Pesquisar obras de compositores esquecidos acabou levando Muriel Waldman a dar um passo inevitável: estudar o repertório das mulheres compositoras do passado e do presente. Ela diz que, antes de iniciar, conhecia algumas coisas de Fanny Mendelssohn e Clara Schumann. Ainda assim, descobriu que havia muito poucas obras delas gravadas. A compositora Nilcea Baroncelli – pioneira no Brasil em estudos de mulheres compositoras – lhe indicou alguns caminhos. “Meu dever e o da orquestra é trabalhar com a obra dessas compositoras. Não só para fazer uma justiça histórica, mas também porque são obras bonitas e de muita qualidade. É uma pena que quase não se ouça”, afirma.

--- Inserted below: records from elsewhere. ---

(** * AgentOps orchestrator: task decomposition and dependency-aware execution

    A shallow embedding of [agentops/orchestrator/agent_orchestrator.py] and
    [agentops/orchestrator/llm_decomposer.py].

    Python objects live in a heap (a list of [AgentTask] records; a reference
    is a position in it), so that the aliasing between the [subtasks] list of
    [coordinate], the list returned by [get_ready_tasks] and the argument of
    [execute_task] is the one of the source.  Code that reads or writes
    attributes, calls workers or raises is written in a state-and-exception
    monad [M].  Everything outside the repository (the clock, [asyncio.sleep],
    the workers, the LLM client, [json.loads]) acts on an abstract [World]. *)

From stdpp Require Import base list strings pretty.
From Stdlib Require Import ZArith String Ascii Lia.

Open Scope string_scope.
Open Scope list_scope.

(** ** Python string operations used by the source *)

Module Py.

(** [str.lower] on ASCII text. *)
Definition lower_ascii (c : ascii) : ascii :=
  let n := nat_of_ascii c in
  if (65 <=? n)%nat && (n <=? 90)%nat then ascii_of_nat (n + 32) else c.

Fixpoint lower (s : string) : string :=
  match s with
  | EmptyString => EmptyString
  | String c s' => String (lower_ascii c) (lower s')
  end.

(** [needle in hay] for strings. *)
Fixpoint str_in (needle hay : string) : bool :=
  String.prefix needle hay ||
  match hay with
  | EmptyString => false
  | String _ hay' => str_in needle hay'
  end.

(** [s.startswith(p)]. *)
Definition startswith (s p : string) : bool := String.prefix p s.

Definition is_space (c : ascii) : bool :=
  let n := nat_of_ascii c in
  ((9 <=? n)%nat && (n <=? 13)%nat) || (n =? 32)%nat || ((28 <=? n)%nat && (n <=? 31)%nat).

Fixpoint lstrip (s : string) : string :=
  match s with
  | EmptyString => EmptyString
  | String c s' => if is_space c then lstrip s' else s
  end.

(** [rstrip] keeps a character when it is not a space or when something
    that is kept follows it. *)
Fixpoint rstrip (s : string) : string :=
  match s with
  | EmptyString => EmptyString
  | String c s' =>
      match rstrip s' with
      | EmptyString => if is_space c then EmptyString else String c EmptyString
      | r => String c r
      end
  end.

(** [s.strip()]. *)
Definition strip (s : string) : string := rstrip (lstrip s).

(** [s.split(sep)] for a non-empty separator: [skip] counts the characters
    of a separator occurrence still to be dropped, [cur] is the piece being
    read. *)
Fixpoint split_go (sep : string) (skip : nat) (cur : string) (s : string) : list string :=
  match s with
  | EmptyString => [cur]
  | String c s' =>
      match skip with
      | S k => split_go sep k cur s'
      | O =>
          if String.prefix sep s
          then cur :: split_go sep (String.length sep - 1) EmptyString s'
          else split_go sep 0 (cur +:+ String c EmptyString) s'
      end
  end.

Definition split (s sep : string) : list string := split_go sep 0 EmptyString s.

(** [", ".join(l)] and friends. *)
Fixpoint join (sep : string) (l : list string) : string :=
  match l with
  | [] => EmptyString
  | [x] => x
  | x :: l' => x +:+ sep +:+ join sep l'
  end.

End Py.

(** ** Exceptions and results *)

(** The exceptions the modelled code can see; [str e] is [exn_str]. *)
Inductive exn : Type :=
  | IndexError                 (* list index out of range *)
  | KeyError (key : string)    (* missing dictionary key *)
  | Error (msg : string).      (* any other [Exception] *)

Definition exn_str (e : exn) : string :=
  match e with
  | IndexError => "list index out of range"
  | KeyError k => "'" +:+ k +:+ "'"
  | Error msg => msg
  end.

(** Result of running a piece of code: a value, a raised exception, or
    [Fault], which has no Python counterpart (a dangling reference, or a
    loop that outlived its bound) and is shown never to happen. *)
Inductive Res (A : Type) : Type :=
  | Ok (a : A)
  | Raise (e : exn)
  | Fault.
Arguments Ok {A} a.
Arguments Raise {A} e.
Arguments Fault {A}.

#[global] Instance Res_ret : MRet Res := λ A a, Ok a.

#[global] Instance Res_bind : MBind Res := λ A B f m,
  match m with
  | Ok a => f a
  | Raise e => Raise e
  | Fault => Fault
  end.

(** [l[i]] on a Python list. *)
Definition py_index {A} (l : list A) (i : nat) : Res A :=
  match l !! i with
  | Some x => Ok x
  | None => Raise IndexError
  end.

(** ** Data model *)

Inductive Status : Type := Pending | Running | Completed | Failed.

#[global] Instance Status_eq_dec : EqDecision Status.
Proof. solve_decision. Defined.

Definition Timestamp : Type := string.

(** class AgentTask *)
Record AgentTask : Type := mkAgentTask {
  task_id : string;
  description : string;
  agent_type : string;
  dependencies : list string;
  estimated_duration : Z;
  status : Status;
  result : option string;
  error : option string;
  assigned_agent : option string;
  started_at : option Timestamp;
  completed_at : option Timestamp;
  retry_count : nat;
  max_retries : nat
}.

(** AgentTask.__init__ *)
Definition AgentTask_init (task_id description agent_type : string)
    (dependencies : option (list string)) (estimated_duration : Z) : AgentTask :=
  {| task_id := task_id;
     description := description;
     agent_type := agent_type;
     dependencies := default [] dependencies;   (* dependencies or [] *)
     estimated_duration := estimated_duration;
     status := Pending;
     result := None;
     error := None;
     assigned_agent := None;
     started_at := None;
     completed_at := None;
     retry_count := 0;
     max_retries := 2 |}.

(** Attribute assignments [task.f = v]. *)
Definition with_status (v : Status) (t : AgentTask) : AgentTask :=
  mkAgentTask (task_id t) (description t) (agent_type t) (dependencies t)
    (estimated_duration t) v (result t) (error t) (assigned_agent t)
    (started_at t) (completed_at t) (retry_count t) (max_retries t).

Definition with_result (v : option string) (t : AgentTask) : AgentTask :=
  mkAgentTask (task_id t) (description t) (agent_type t) (dependencies t)
    (estimated_duration t) (status t) v (error t) (assigned_agent t)
    (started_at t) (completed_at t) (retry_count t) (max_retries t).

Definition with_error (v : option string) (t : AgentTask) : AgentTask :=
  mkAgentTask (task_id t) (description t) (agent_type t) (dependencies t)
    (estimated_duration t) (status t) (result t) v (assigned_agent t)
    (started_at t) (completed_at t) (retry_count t) (max_retries t).

Definition with_assigned_agent (v : option string) (t : AgentTask) : AgentTask :=
  mkAgentTask (task_id t) (description t) (agent_type t) (dependencies t)
    (estimated_duration t) (status t) (result t) (error t) v
    (started_at t) (completed_at t) (retry_count t) (max_retries t).

Definition with_started_at (v : option Timestamp) (t : AgentTask) : AgentTask :=
  mkAgentTask (task_id t) (description t) (agent_type t) (dependencies t)
    (estimated_duration t) (status t) (result t) (error t) (assigned_agent t)
    v (completed_at t) (retry_count t) (max_retries t).

Definition with_completed_at (v : option Timestamp) (t : AgentTask) : AgentTask :=
  mkAgentTask (task_id t) (description t) (agent_type t) (dependencies t)
    (estimated_duration t) (status t) (result t) (error t) (assigned_agent t)
    (started_at t) v (retry_count t) (max_retries t).

Definition with_retry_count (v : nat) (t : AgentTask) : AgentTask :=
  mkAgentTask (task_id t) (description t) (agent_type t) (dependencies t)
    (estimated_duration t) (status t) (result t) (error t) (assigned_agent t)
    (started_at t) (completed_at t) v (max_retries t).

(** AgentTask.to_dict: the snapshot stored in results and in memory. *)
Record TaskDict : Type := mkTaskDict {
  td_task_id : string;
  td_description : string;
  td_agent_type : string;
  td_dependencies : list string;
  td_estimated_duration : Z;
  td_status : Status;
  td_result : option string;
  td_error : option string;
  td_assigned_agent : option string;
  td_started_at : option Timestamp;
  td_completed_at : option Timestamp;
  td_retry_count : nat
}.

Definition to_dict (t : AgentTask) : TaskDict :=
  mkTaskDict (task_id t) (description t) (agent_type t) (dependencies t)
    (estimated_duration t) (status t) (result t) (error t) (assigned_agent t)
    (started_at t) (completed_at t) (retry_count t).

(** One entry of the list the decomposer returns ([List[Dict[str, Any]]]):
    a dictionary in which each of the keys the orchestrator reads may be
    missing; present values are taken at the types [AgentTask] declares
    (strings, [List[str]] for the prerequisites).  A reply with values of
    other types is outside this model: the code stores them unchecked, and
    a prerequisite that is not a string makes [', '.join(task.dependencies)]
    in [coordinate] raise.  That [coordinate] never raises is therefore
    stated for runs that read no reply. *)
Record SubtaskDict : Type := mkSubtaskDict {
  d_task_id : option string;
  d_description : option string;
  d_agent_type : option string;
  d_dependencies : option (list string);
  d_estimated_duration : option Z
}.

A pesquisa foi revelando um número expressivo de compositoras, incluindo algumas surpresas, como Clara Gottschalk Peterson (1837-1910), irmã do pianista e compositor Louis Moreau Gottschalk, conhecido por aqui por sua Grande fantasia triunfal sobre o hino nacional brasileiro; ou ainda a venezuelana Teresa Careño (1853-1917), que para além de obras de salão convencionais, deixou peças complexas que exploram a harmonia do século XX.
A maior parte das compositoras do século XIX escreveu obras para pequenas formações, especialmente piano solo e canto e piano, já que esse era um tipo de música possível de ser executada em casa, em pequenas reuniões. Por que uma autora se aventuraria numa empreitada pesada como a composição de uma sinfonia, uma vez que a obra nunca seria apresentada? Para driblar essa limitação, Waldman passou ela mesma a fazer arranjos das obras para a formação de orquestra de cordas. Ao apresentá-las nos concertos, a resposta do público era sempre calorosa.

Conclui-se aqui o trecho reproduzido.